(** X15. [getApiKeyCi] never throws.  When it returns a key, the key is
    not empty, the endpoint has accepted it, it is the key that was passed
    in when one was passed in and the key [readKey] found otherwise, and
    [storeKey] has been called with it.  When it does not return, the exit
    code is 1 and nothing has been stored: the world is as [readKey] left
    it, and untouched when a key was passed in. *)
Theorem getApiKeyCi_outcome (userInfo : result string)
    (fetch : string → string → fetch_outcome) (providedKey : option string)
    (w : world) :
  ∃ lines (ended : ending string) w',
    getApiKeyCi userInfo fetch providedKey w = (Ok (lines, ended), w') ∧
    match ended with
    | Returns key =>
        key ≠ "" ∧ valid (verifyKey (machine w) fetch key) = true ∧
        (∀ provided, providedKey = Some provided → key = provided) ∧
        ∃ w0 stored,
          match providedKey with
          | Some _ => w0 = w
          | None => readKey userInfo w = (Ok (Some key), w0)
          end ∧
          storeKey userInfo key w0 = (Ok stored, w')
    | Exits code =>
        code = 1%nat ∧
        match providedKey with
        | Some _ => w' = w
        | None => ∃ key, readKey userInfo w = (Ok key, w')
        end
    end.
Proof.
  assert (∀ key w0,
            machine w0 = machine w →
            match providedKey with
            | Some provided => key = Some provided ∧ w0 = w
            | None => readKey userInfo w = (Ok key, w0)
            end →
            ∃ lines (ended : ending string) w',
              (if negb (truthy key) then
                 mret ([LogError "No API key found. Pass --api-key or set CODEALIVE_API_KEY env var."],
                       Exits 1)
               else
                 h ← get_host;
                 let result := verifyKey h fetch (or_empty key) in
                 if negb (valid result) then
                   mret ([LogError ("API key verification failed: " +:+ message result)],
                         Exits 1)
                 else
                   saved ← ensureStored userInfo (or_empty key);
                   mret (LogSuccess ("Key verified. " +:+ message result) :: saved,
                         Returns (or_empty key))) w0
              = (Ok (lines, ended), w') ∧
              match ended with
              | Returns key =>
                  key ≠ "" ∧ valid (verifyKey (machine w) fetch key) = true ∧
                  (∀ provided, providedKey = Some provided → key = provided) ∧
                  ∃ w0 stored,
                    match providedKey with
                    | Some _ => w0 = w
                    | None => readKey userInfo w = (Ok (Some key), w0)
                    end ∧
                    storeKey userInfo key w0 = (Ok stored, w')
              | Exits code =>
                  code = 1%nat ∧
                  match providedKey with
                  | Some _ => w' = w
                  | None => ∃ key, readKey userInfo w = (Ok key, w')
                  end
              end) as Hrest.
  { intros key w0 Hm Hkey.
    assert (match providedKey with
            | Some _ => w0 = w
            | None => ∃ key, readKey userInfo w = (Ok key, w0)
            end) as Hexit.
    { destruct providedKey; [by destruct Hkey | by exists key]. }
    destruct (truthy key) eqn:Htruthy; cbn [negb].
    2: { eexists _, _, _. split; [reflexivity |]. by split. }
    destruct key as [k|]; [| done]. cbn [or_empty default]. change (id k) with k.
    unfold truthy in Htruthy. case_decide as Hne; [done |].
    run. rewrite Hm.
    destruct (valid (verifyKey (machine w) fetch k)) eqn:Hvalid; cbn [negb].
    2: { eexists _, _, _. split; [reflexivity |]. by split. }
    unfold ensureStored. run.
    destruct (storeKey_returns userInfo k w0) as (stored & w' & Hstore & _).
    rewrite Hstore.
    exists (LogSuccess ("Key verified. " +:+ message (verifyKey (machine w) fetch k))
            :: (if stored then [LogSuccess ("Key saved to " +:+ getStoreName (machine w')
                                            +:+ ".")]
                else [])),
      (Returns k), w'.
    split; [by destruct stored |].
    split; [done |]. split; [done |]. split.
    - intros provided ->. destruct Hkey as [[= ->] _]. done.
    - exists w0, stored. split; [| done].
      destruct providedKey; [by destruct Hkey | done]. }
  unfold getApiKeyCi. unfold mbind at 1. unfold M_bind at 1.
  destruct providedKey as [provided|].
  - unfold mret at 1. unfold M_ret at 1. by apply Hrest.
  - destruct (readKey_returns userInfo w) as (key & w0 & Hread & _ & _ & Hm).
    destruct (Hrest key w0 Hm Hread) as (lines & ended & w' & Heq & Hspec).
    exists lines, ended, w'. split; [| exact Hspec]. rewrite Hread. exact Heq.
Qed.
(** C5 at a failing input: a 500 answer to the creation request is logged
    and absorbed by callCreateSession, which returns undefined; createSession
    then reads [undefined.session_id] and the TypeError escapes the click
    handler. A 500 answer to the catalog request likewise makes initCheckbox
    throw, so the DOMContentLoaded listener stops before attaching the button
    listeners, and a later click on create does nothing at all. *)
Lemma failures_escape_handlers :
  fst (fst (handler OpClickCreate page_create_500)) =
    Thrown (mkExn "TypeError" "Cannot read properties of undefined (reading 'session_id')") /\
  In (http_error_event 500) (snd (handler OpClickCreate page_create_500)) /\
  let st0 := initial_state "hello" [respond 500 (JObj [])] in
  fst (fst (handler OpLoad st0)) =
    Thrown (mkExn "TypeError" "Cannot read properties of undefined (reading 'tools')") /\
  listeners_registered (snd (fst (handler OpLoad st0))) = false /\
  handler OpClickCreate (snd (fst (handler OpLoad st0))) =
    (Normal tt, snd (fst (handler OpLoad st0)), []).
Proof. vm_compute. repeat split; auto 6. Qed.

(** ** Witnesses: each theorem applied at a concrete page *)

Lemma create_then_query_carries_session_witness :
  listeners_registered page_before_create = true /\
  checked_values (tool_container page_before_create) = ["search"] /\
  userId page_before_create = "default_user" /\
  net page_before_create = abc123_answer :: [] /\
  abc123_answer (create_request "default_user" ["search"]) =
    Resp 200 (Some (JObj [("session_id", JStr "abc123")])) /\
  http_ok 200 = true /\
  let '(_, st1, evs1) := handler OpClickCreate page_before_create in
  currentSessinId st1 = JStr "abc123" /\
  In (EvFetch (create_request "default_user" ["search"])) evs1 /\
  forall ops n o, nth_error ops n = Some o ->
    (forall k o', k < n -> nth_error ops k = Some o' ->
       ~ successful_create o' (fst (run_ops (firstn k ops) st1))) ->
    let stn := fst (run_ops (firstn n ops) st1) in
    currentSessinId stn = JStr "abc123" /\
    forall r, In (EvFetch r) (snd (handler o stn)) -> req_endpoint r = queryEndpoint ->
    r = query_request "default_user" (query_input stn) (JStr "abc123").
Proof.
  repeat (split; [reflexivity|]).
  apply (create_then_query_carries_session page_before_create abc123_answer [] 200);
    reflexivity.
Defined.

Lemma sendQuery_without_session_witness :
  js_loose_null (currentSessinId page_no_session) = true /\
  sendQuery page_no_session = (Normal tt, page_no_session, [EvAlert msg_no_session]).
Proof.
  split; [reflexivity|]. apply sendQuery_without_session. reflexivity.
Defined.

Lemma query_sent_only_with_session_witness :
  In (EvFetch (query_request "default_user" "hello" (JStr "abc123")))
     (snd (handler OpClickSend page_query)) /\
  js_loose_null (currentSessinId page_query) = false /\
  req_body (query_request "default_user" "hello" (JStr "abc123")) =
    Some (query_body (userId page_query) (query_input page_query) (currentSessinId page_query)).
Proof.
  assert (H : In (EvFetch (query_request "default_user" "hello" (JStr "abc123")))
                 (snd (handler OpClickSend page_query)))
    by (vm_compute; auto 6).
  split; [exact H|].
  apply (proj1 query_sent_only_with_session OpClickSend page_query _ H). reflexivity.
Defined.

Lemma non2xx_logged_state_unchanged_witness :
  next_status page_create_500 500 /\ http_ok 500 = false /\
  (let '(_, st', evs) := initCheckbox page_create_500 in
   In (http_error_event 500) evs /\ keeps_page page_create_500 st') /\
  (let '(_, st', evs) := createSession page_create_500 in
   ((exists r, In (EvFetch r) evs) -> In (http_error_event 500) evs) /\
   keeps_page page_create_500 st') /\
  (let '(_, st', evs) := sendQuery page_create_500 in
   ((exists r, In (EvFetch r) evs) -> In (http_error_event 500) evs) /\
   keeps_page page_create_500 st').
Proof.
  assert (Hn : next_status page_create_500 500) by (intros r; eexists; reflexivity).
  split; [exact Hn|split; [reflexivity|]].
  apply (non2xx_logged_state_unchanged page_create_500 500 Hn). reflexivity.
Defined.

Lemma calls_return_undefined_on_failure_witness :
  next_fetch_fails page_create_500 /\
  (let '(res, _, evs) := callGetToolList page_create_500 in
   res = Normal JUndefined /\ exists m, In (EvError m) evs) /\
  (forall selectedTools,
     let '(res, _, evs) := callCreateSession selectedTools page_create_500 in
     res = Normal JUndefined /\ exists m, In (EvError m) evs) /\
  (forall query,
     let '(res, _, evs) := callQuery query page_create_500 in
     res = Normal JUndefined /\ exists m, In (EvError m) evs).
Proof.
  assert (H : next_fetch_fails page_create_500) by (intros r; reflexivity).
  split; [exact H|]. apply (calls_return_undefined_on_failure page_create_500 H).
Defined.

Lemma createSession_empty_selection_witness :
  checked_values (tool_container page_no_session) = [] /\
  createSession page_no_session =
    (Normal tt, page_no_session, [EvLog (JArr []); EvAlert msg_no_tools]).
Proof.
  split; [reflexivity|]. apply createSession_empty_selection. reflexivity.
Defined.

Lemma initCheckbox_renders_catalog_witness :
  let st := initial_state "" [catalog_answer] in
  net st = catalog_answer :: [] /\
  catalog_answer tools_request = Resp 200 (Some (catalog_json [search_tool])) /\
  http_ok 200 = true /\
  let '(res, st', _) := initCheckbox st in
  res = Normal tt /\
  tool_container st' = (tool_container st ++ map checklist_entry [search_tool])%list /\
  length (map checklist_entry [search_tool]) = length [search_tool] /\
  (forall i t, nth_error [search_tool] i = Some t ->
     exists it, nth_error (skipn (length (tool_container st)) (tool_container st')) i = Some it /\
     cb_id (item_checkbox it) = tool_name t /\ cb_value (item_checkbox it) = tool_name t /\
     item_label_for it = tool_name t /\ item_label_text it = tool_name t /\
     item_desc_text it = tool_description t).
Proof.
  split; [reflexivity|split; [reflexivity|split; [reflexivity|]]].
  apply (initCheckbox_renders_catalog (initial_state "" [catalog_answer]) [search_tool]
           catalog_answer [] 200); reflexivity.
Defined.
________________________
**Problem**
Every line in the data above that contains the word "does" should be copied.

**Exercise answer**
    [storeKey] has been called with it.  When it does not return, the exit
    listeners, and a later click on create does nothing at all. *)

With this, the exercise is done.